While good skincare can get rid of simple pimples, to banish the really bad zits you have to heal the underlying condition first. (Start by investing in some of these Skincare Products Dermatologists Love.) Using a blend of Eastern and Western medicine, Shapiro walked us through five things your zits are trying to tell you.
1. If you have "beard" acne, you might need to get your hormones checked. Pimples along the lower cheeks and jawline—where men grow beards—can be indicative of hormonal imbalances like polycystic ovarian syndrome, one of the most common fertility issues in young women, Shapiro says. Your doctor can check your levels and help you figure out a plan to regulate them through lifestyle change or medicine.

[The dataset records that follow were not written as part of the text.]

Lemma collect_distinct (l : list (string * string)) (acc : JS.obj string) :
  NoDup (map fst l) ->
  (forall k, In k (map fst l) -> ~ In k (JS.obj_keys acc)) ->
  fold_left Matcher.collect l acc = acc ++ List.filter JS.own_key l.
Proof.
  revert acc. induction l as [|[k v] l IH]; intros acc Hnd Hfresh; simpl.
  - now rewrite app_nil_r.
  - inversion Hnd as [|? ? Hk Hnd']; subst.
    unfold Matcher.collect at 2, JS.own_key at 1, JS.obj_set. simpl fst. simpl snd.
    destruct (String.eqb k "__proto__") eqn:Hproto; simpl.
    + apply IH; [assumption|]. intros k' Hk'. apply Hfresh. now right.
    + rewrite obj_get_app_fresh.
      2: { apply obj_get_None_keys. apply Hfresh. now left. }
      rewrite IH; [now rewrite <- app_assoc|assumption|].
      intros k' Hk'. unfold JS.obj_keys. rewrite map_app, in_app_iff.
      intros [Hin|[<-|[]]].
      * apply (Hfresh k'); [now right|assumption].
      * apply Hk. apply list_elem_of_In. exact Hk'.
Qed.

Lemma obj_get_nodup {V} (o : JS.obj V) (k : string) (v : V) :
  NoDup (JS.obj_keys o) -> In (k, v) o -> JS.obj_get o k = Some v.
Proof.
  induction o as [|[k' v'] o IH]; simpl; [intros _ []|].
  intros Hnd [[= -> ->]|Hin].
  - now rewrite String.eqb_refl.
  - inversion Hnd as [|? ? Hk Hnd']; subst.
    destruct (String.eqb_spec k' k) as [->|Hne].
    + exfalso. apply Hk. apply list_elem_of_In.
      change k with (fst (k, v)). now apply in_map.
    + now apply IH.
Qed.

Lemma obj_get_perm {V} (o1 o2 : JS.obj V) (k : string) :
  NoDup (JS.obj_keys o1) -> o1 ≡ₚ o2 -> JS.obj_get o1 k = JS.obj_get o2 k.
Proof.
  intros Hnd Hperm.
  assert (Hnd2 : NoDup (JS.obj_keys o2)).
  { unfold JS.obj_keys in *. now rewrite <- (Permutation_map fst Hperm). }
  destruct (JS.obj_get o1 k) as [v|] eqn:H1.
  - symmetry. apply obj_get_nodup; [assumption|].
    eapply Permutation_in; [exact Hperm|]. now apply obj_get_In.
  - destruct (JS.obj_get o2 k) as [v|] eqn:H2; [|reflexivity].
    apply obj_get_In in H2.
    apply (Permutation_in _ (Permutation_sym Hperm)) in H2.
    apply (obj_get_nodup _ _ _ Hnd) in H2. congruence.
Qed.

Lemma filter_keys_nodup (f : string * string -> bool) (l : list (string * string)) :
  NoDup (map fst l) -> NoDup (map fst (List.filter f l)).
Proof.
  induction l as [|e l IH]; simpl; [constructor|].
  intros Hnd. inversion Hnd as [|? ? Hk Hnd']; subst.
  destruct (f e); simpl; [|now apply IH].
  constructor; [|now apply IH].
  intros Hin. apply Hk. apply list_elem_of_In.
  apply list_elem_of_In, in_map_iff in Hin as (e' & He' & Hin).
  apply filter_In in Hin as [Hin _]. rewrite <- He'. now apply in_map.
Qed.

Lemma queryString_of_perm (q1 q2 : JS.obj string) :
  NoDup (JS.obj_keys q1) -> q1 ≡ₚ q2 ->
  Matcher.queryString_of q1 = Matcher.queryString_of q2.
Proof.
  intros Hnd Hperm. unfold Matcher.queryString_of.
  rewrite (sort_by_perm_eq (fun k => k) (JS.obj_keys q1) (JS.obj_keys q2)).
  - f_equal. apply map_ext. intros k. now rewrite (obj_get_perm q1 q2 k Hnd Hperm).
  - intros x y _ _ H. exact H.
  - unfold JS.obj_keys. now apply Permutation_map.
Qed.

(** ** Query-order invariance *)

(** C3, as amended. Two URLs that parse, with the same origin and pathname
    and query parameters that are a rearrangement of one another, have the
    same [normalizedUrl] when no parameter name holds a comma, and the same
    mock filename when the parameter names are pairwise distinct. *)
Theorem query_order_invariance {P : Platform} (method u1 u2 : string)
    (o1 o2 : Web.URL) :
  let l1 := URLSearchParams_parse (Web.search o1) in
  let l2 := URLSearchParams_parse (Web.search o2) in
  URL_new u1 (Matcher.baseUrl_for u1) = Some o1 ->
  URL_new u2 (Matcher.baseUrl_for u2) = Some o2 ->
  JS.startsWith u1 "http" = JS.startsWith u2 "http" ->
  Web.origin o1 = Web.origin o2 ->
  Web.pathname o1 = Web.pathname o2 ->
  l1 ≡ₚ l2 ->
  (Forall (fun e => JS.includes (fst e) "," = false) l1 ->
     Matcher.normalizeUrl u1 = Matcher.normalizeUrl u2)
  /\ (NoDup (map fst l1) ->
      Matcher.generateMockFilename (Matcher.createRequestSignature method u1) =
      Matcher.generateMockFilename (Matcher.createRequestSignature method u2)).
Proof.
  intros l1 l2 H1 H2 Hhttp Horigin Hpath Hperm. split.
  - intros Hcomma. unfold Matcher.normalizeUrl. rewrite H1, H2, Hhttp, Horigin, Hpath.
    fold l1 l2.
    rewrite (sort_by_perm_eq JS.pair_toString l1 l2); [reflexivity| |assumption].
    rewrite Forall_forall in Hcomma.
    intros e e' He He'.
    apply pair_toString_inj; apply Hcomma; now apply list_elem_of_In.
  - intros Hnd.
    unfold Matcher.generateMockFilename, Matcher.createRequestSignature. simpl.
    unfold Matcher.extractPathname, Matcher.extractQueryParams.
    rewrite H1, H2, Hpath. fold l1 l2.
    assert (Hnd2 : NoDup (map fst l2)).
    { now rewrite <- (Permutation_map fst Hperm). }
    rewrite !collect_distinct by (assumption || (intros k _ [])). simpl.
    rewrite (queryString_of_perm (List.filter JS.own_key l1) (List.filter JS.own_key l2)).
    + reflexivity.
    + now apply filter_keys_nodup.
    + clear -Hperm. induction Hperm; simpl.
      * reflexivity.
      * destruct (JS.own_key x); [now constructor|assumption].
      * destruct (JS.own_key x), (JS.own_key y); try reflexivity. apply perm_swap.
      * etransitivity; eassumption.
Qed.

2. If you have small pimples on your nose and cheeks, you may need to de-stress. Rosacea is a skin condition characterized by small, red bumps usually found on the central part of the face. The bumps are often mistaken for acne but Shapiro says it's a separate condition entirely and that treating it like you would treat zits will only make it worse. Rather than being caused by bacteria or clogged pores, like acne, the cause of rosacea is unknown but doctors think stress plays a big part in triggering it. So instead of heading for the extra-strength pimple cream, try signing up for a class on meditation and cutting back on the alcohol.

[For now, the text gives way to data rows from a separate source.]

(** [parse_ports_simple] stops at the first token that [int] refuses and
    otherwise returns what [int] gives, token by token. *)
Lemma parse_ports_simple_loop_rejects tokens token ports :
  token ∈ tokens -> int token = None ->
  exists e, Recon_tool.parse_ports_simple_loop tokens ports = inl e.
Proof.
  intros Hin Hbad. revert ports.
  induction tokens as [|t tokens IH]; intros ports; [by inversion Hin|].
  cbn [Recon_tool.parse_ports_simple_loop].
  destruct (decide (t = token)) as [->|Hne].
  - rewrite Hbad. eauto.
  - assert (token ∈ tokens) as Hin' by (inversion Hin; by subst).
    destruct (int t); eauto.
Qed.

Lemma parse_ports_simple_loop_accepts tokens ports l :
  mapM int tokens = Some l ->
  Recon_tool.parse_ports_simple_loop tokens ports = inr (ports ++ l).
Proof.
  revert ports l. induction tokens as [|t tokens IH]; intros ports l.
  - intros [= <-]. by rewrite app_nil_r.
  - cbn [mapM Recon_tool.parse_ports_simple_loop].
    destruct (int t) as [p|]; [|done]. cbn [mbind option_bind].
    destruct (mapM int tokens) as [l'|] eqn:Hl'; [|done].
    intros [= <-]. rewrite (IH _ l') by done. by rewrite <- app_assoc.
Qed.

(** What [parse_ports_simple] returns was typed, token by token. *)
Lemma parse_ports_simple_loop_sound tokens acc ports p :
  Recon_tool.parse_ports_simple_loop tokens acc = inr ports ->
  p ∈ ports ->
  p ∈ acc \/ exists token, token ∈ tokens /\ Py.int token = Some p.
Proof.
  revert acc. induction tokens as [|t tokens IH]; intros acc.
  - intros [= <-]. auto.
  - cbn [Recon_tool.parse_ports_simple_loop].
    destruct (Py.int t) as [q|] eqn:Hq; [|done].
    intros Hrun Hp. destruct (IH _ Hrun Hp) as [Hacc|(token & Hin & Htok)].
    + apply elem_of_app in Hacc as [Hacc|Heq]; [auto|].
      apply list_elem_of_singleton in Heq as ->.
      right. exists t. split; [apply list_elem_of_here|done].
    + right. exists token. split; [by apply list_elem_of_further|done].
Qed.

End ExpanderFacts.

(** ** Facts on the scan engine *)

Section EngineFacts.
Import Advanced.

Lemma as_completed_Permutation {A} (sched : list nat) (l : list A) :
  as_completed sched l ≡ₚ l.
Proof.
  revert l. induction sched as [|k sched IH]; intros l; [done|].
  cbn [as_completed].
  destruct (l !! (k mod length l)%nat) as [x|] eqn:Hx.
  - rewrite IH. symmetry. by apply delete_Permutation.
  - destruct l as [|y l]; [done|].
    apply lookup_ge_None in Hx.
    pose proof (Nat.mod_upper_bound k (length (y :: l))) as Hlt.
    simpl in *. lia.
Qed.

3. If you have huge, painful zits around your nose, you may need antibiotics. Pustules around the nose can signal a gram-negative bacterial infection, Shapiro says. And no amount of zit medicine is going to touch those bad boys. Instead, you need to see your dermatologist who can prescribe an antibiotic specific to that type of infeciton.
4. If you have zits around the edge of your face, consider putting down the iPhone. Friction acne is caused by things like hats, scarves, hair, jewelry and even your phone irritating your skin. Shapiro says he's seen a ton of cases in the past few years from phones causing breakouts on the side of the face where they're most often held. Bangs are a common culprit for forehead zits too—especially if you're always using grimy fingers to push them out of your eyes.
5. If you have cyclical acne, try going on birth control pills. If your face explodes every month, the week before your period, zits are probably triggered by hormones. But what you may not know is that birth control pills can help immensely. Shapiro says you should always mention your acne when discussing your birth control options with your doctor (don't forget to bring up these 3 Birth Control Questions You Must Ask Your Doctor). Some pills are designed especially to help control breakouts.